▶ What you are asked to do: Among the records that follow, set down only the lines from the one containing "else _ ← each_ok" to the one containing "resourceTypeInfoMap =? length resourceTypeIDs)%nat)", both included, exactly.

_____

(** The checks [Set] and [SetPrivate] share. *)
Definition checkSchema (info : ObligationTypeInfo) : outcome unit :=
  _ ← fail_if (negb (NewSchema (ot_Schema info))) (NewError PublicBadRequest "schema is invalid");
  match ot_DefaultValue info with
  | JNull => Ok tt
  | value =>
      match schema_Validate (ot_Schema info) value with
      | inl e => Err (NewError PublicBadRequest e)
      | inr [] => Ok tt
      | inr msgList => Err (NewError PublicBadRequest (join_messages msgList))
      end
  end.

Definition obligationType_SetPrivate (info : ObligationTypeInfo) : M store unit :=
  _ ← lift (checkSchema info);
  _ ← lift (checkResourceTypeAndOperation info);
  obligationTypeDB_Set info.

Definition obligationType_Set (visitor : Visitor) (info : ObligationTypeInfo) : M store unit :=
  _ ← lift (obligationType_checkVisitorType visitor);
  _ ← lift (checkSchema info);
  _ ← lift (checkResourceTypeAndOperation info);
  obligationTypeDB_Set info.

Definition obligationType_Delete (visitor : Visitor) (obligationTypeID : string) : M store unit :=
  _ ← lift (obligationType_checkVisitorType visitor);
  obligationTypeDB_Delete obligationTypeID.

(** [getResourceTypesOperation]: the names of the operations by type and
    operation id, and the types by id. *)
Definition getTypesAndOperationNames (visitor : Visitor)
  : outcome (gmap string (gmap string string) * gmap string ResourceType) :=
  resourceTypeInfos ← GetAllInternal;
  let resourceTypeInfoMap : gmap string ResourceType := foldl (λ m t, <[rt_ID t := t]> m) ∅ resourceTypeInfos in
  let operationInfoMap : gmap string (gmap string string) :=
    (λ t, foldl (λ (m : gmap string string) operation,
       <[rto_ID operation := getOperationNameByLanguage (rto_Name operation) (vis_Language visitor)]> m) ∅
       (rt_Operation t)) <$> resourceTypeInfoMap in
  Ok (operationInfoMap, resourceTypeInfoMap).

Definition fillOperationNames (operationInfoMap : gmap string (gmap string string)) (t : ObligationResourceTypeScope)
  : ObligationResourceTypeScope :=
  ors_set_Operations ((λ operation,
    {| oop_ID := oop_ID operation;
       oop_Name := default "" (default ∅ (operationInfoMap !! ors_ResourceTypeID t) !! oop_ID operation) |})
    <$> oos_Operations (ors_OperationsScope t)) t.

Definition obligationType_GetByID (s : store) (visitor : Visitor) (obligationTypeID : string)
  : outcome ObligationTypeInfo :=
  _ ← obligationType_checkVisitorType visitor;
  info ← obligationTypeDB_GetByID s obligationTypeID;
  _ ← fail_if (bool_decide (ot_ID info = ""))
        (NewError PublicNotFound ("obligation_type_id " +:+ obligationTypeID +:+ " not found "));
  if orsi_Unlimited (ot_ResourceTypeScope info) then Ok info
  else
    '(operationInfoMap, resourceTypeInfoMap) ← getTypesAndOperationNames visitor;
    Ok (ot_set_Types ((λ t,
      match resourceTypeInfoMap !! ors_ResourceTypeID t with
      | None => t
      | Some resourceTypeInfo =>
          let t := ors_set_Name (rt_Name resourceTypeInfo) t in
          if oos_Unlimited (ors_OperationsScope t) then t else fillOperationNames operationInfoMap t
      end) <$> orsi_Types (ot_ResourceTypeScope info)) info).

(** The loop of [Get] over the types of the [i]-th result, as the code has it:
    the name of the [j]-th type is written to the [i]-th, and the [i]-th is
    asked whether its operations are limited; both index out of range when the
    result has at most [i] types. *)
Definition fillTypeAt (i : nat) (operationInfoMap : gmap string (gmap string string))
    (resourceTypeInfoMap : gmap string ResourceType) (types : list ObligationResourceTypeScope) (j : nat)
  : outcome (list ObligationResourceTypeScope) :=
  match types !! j with
  | None => Ok types
  | Some tj =>
      match resourceTypeInfoMap !! ors_ResourceTypeID tj with
      | None => Ok types
      | Some resourceTypeInfo =>
          match types !! i with
          | None => Panic "index out of range"
          | Some ti =>
              let types := <[i := ors_set_Name (rt_Name resourceTypeInfo) ti]> types in
              if oos_Unlimited (ors_OperationsScope ti) then Ok types
              else Ok (alter (fillOperationNames operationInfoMap) j types)
          end
      end
  end.
(** [for i := range resultInfos]: an unlimited result ends the whole loop. *)
Fixpoint fillResults (i : nat) (operationInfoMap : gmap string (gmap string string))
    (resourceTypeInfoMap : gmap string ResourceType) (resultInfos : list ObligationTypeInfo)
  : outcome (list ObligationTypeInfo) :=
  match resultInfos with
  | [] => Ok []
  | info :: rest =>
      if orsi_Unlimited (ot_ResourceTypeScope info) then Ok (info :: rest)
      else
        let types := orsi_Types (ot_ResourceTypeScope info) in
        types' ← ofold (fillTypeAt i operationInfoMap resourceTypeInfoMap) types (seq 0 (length types));
        rest' ← fillResults (S i) operationInfoMap resourceTypeInfoMap rest;
        Ok (ot_set_Types types' info :: rest')
  end.
Definition obligationType_Get (s : store) (visitor : Visitor) (offset limit : Z)
  : outcome (Z * list ObligationTypeInfo) :=
  _ ← obligationType_checkVisitorType visitor;
  '(count, resultInfos) ← obligationTypeDB_Get s offset limit;
  if (length resultInfos =? 0)%nat then Ok (count, resultInfos)
  else
    '(operationInfoMap, resourceTypeInfoMap) ← getTypesAndOperationNames visitor;
    resultInfos ← fillResults 0 operationInfoMap resourceTypeInfoMap resultInfos;
    Ok (count, resultInfos).

Definition obligationType_Query (s : store) (resourceType : string) (operation : list string)
  : outcome (gmap string (list ObligationTypeInfo)) :=
  resourceTypeInfoMap ← GetByIDsInternal [resourceType];
  _ ← fail_if (negb (size resourceTypeInfoMap =? 1)%nat) (NewError PublicBadRequest "resource type not found");
  let resourceTypeInfo := default ResourceType_zero (resourceTypeInfoMap !! resourceType) in
  let opeMaps := set_of (rto_ID <$> rt_Operation resourceTypeInfo) in
  operation ← (if (length operation =? 0)%nat then Ok (map rto_ID (rt_Operation resourceTypeInfo))
    else _ ← each_ok (λ o, fail_if (negb (mget opeMaps o)) (NewError PublicBadRequest "operation not found")) operation;
         Ok operation);
  allObligationTypes ← obligationTypeDB_GetAll s;
  Ok (getOperationSet resourceType operation allObligationTypes).

Definition obligationType_QueryV2 (s : store) (resourceTypeIDs : list string)
  : outcome (gmap string (gmap string (list ObligationTypeInfo))) :=
  _ ← fail_if (length resourceTypeIDs =? 0)%nat (NewError PublicBadRequest "resource type ids is empty");
  resourceTypeInfoMap ← GetByIDsInternal resourceTypeIDs;
  _ ← fail_if (negb (size resourceTypeInfoMap =? length resourceTypeIDs)%nat)
        (NewError PublicBadRequest "some resource types not found");
  allObligationTypes ← obligationTypeDB_GetAll s;
  Ok (foldl (λ (resultInfos : gmap string (gmap string (list ObligationTypeInfo))) (kv : string * ResourceType),
        <[kv.1 := getOperationSet kv.1 (map rto_ID (rt_Operation kv.2)) allObligationTypes]> resultInfos)
      ∅ (range 90 resourceTypeInfoMap)).

Definition obligationType_GetByIDSInternal (s : store) (obligationTypeIDs : gmap string bool)
  : outcome (list ObligationTypeInfo) :=
  obligationTypeDB_GetByIDs s (range 89 obligationTypeIDs).*1.

Definition obligationType_InitObligationTypes (obligationTypes : list ObligationTypeInfo) : M store unit :=
  for_each (λ obligationType,
    info ← reads (λ s, obligationTypeDB_GetByID s (ot_ID obligationType));
    if negb (bool_decide (ot_ID info = "")) && negb (checkObligationTypeChange info obligationType) then mret tt
    else obligationTypeDB_Set obligationType) obligationTypes.
End obligationType.

(** ** The obligation service *)
Section obligation.
Context `{GoRuntime} `{DrivenUserMgnt} `{LogicsResourceType} `{SqlEnv} `{GoJsonSchema}.

Definition obligation_checkVisitorType (visitor : Visitor) : outcome unit :=
  roleTypes ← match vis_Type visitor with
              | RealName => GetUserRolesByUserID (vis_ID visitor)
              | _ => Ok []
              end;
  checkVisitorType visitor roleTypes [RealName] [SuperAdmin; SystemAdmin; SecurityAdmin].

_____

▶ Answer to the exercise:
    else _ ← each_ok (λ o, fail_if (negb (mget opeMaps o)) (NewError PublicBadRequest "operation not found")) operation;
         Ok operation);
  allObligationTypes ← obligationTypeDB_GetAll s;
  Ok (getOperationSet resourceType operation allObligationTypes).

Definition obligationType_QueryV2 (s : store) (resourceTypeIDs : list string)
  : outcome (gmap string (gmap string (list ObligationTypeInfo))) :=
  _ ← fail_if (length resourceTypeIDs =? 0)%nat (NewError PublicBadRequest "resource type ids is empty");
  resourceTypeInfoMap ← GetByIDsInternal resourceTypeIDs;
  _ ← fail_if (negb (size resourceTypeInfoMap =? length resourceTypeIDs)%nat)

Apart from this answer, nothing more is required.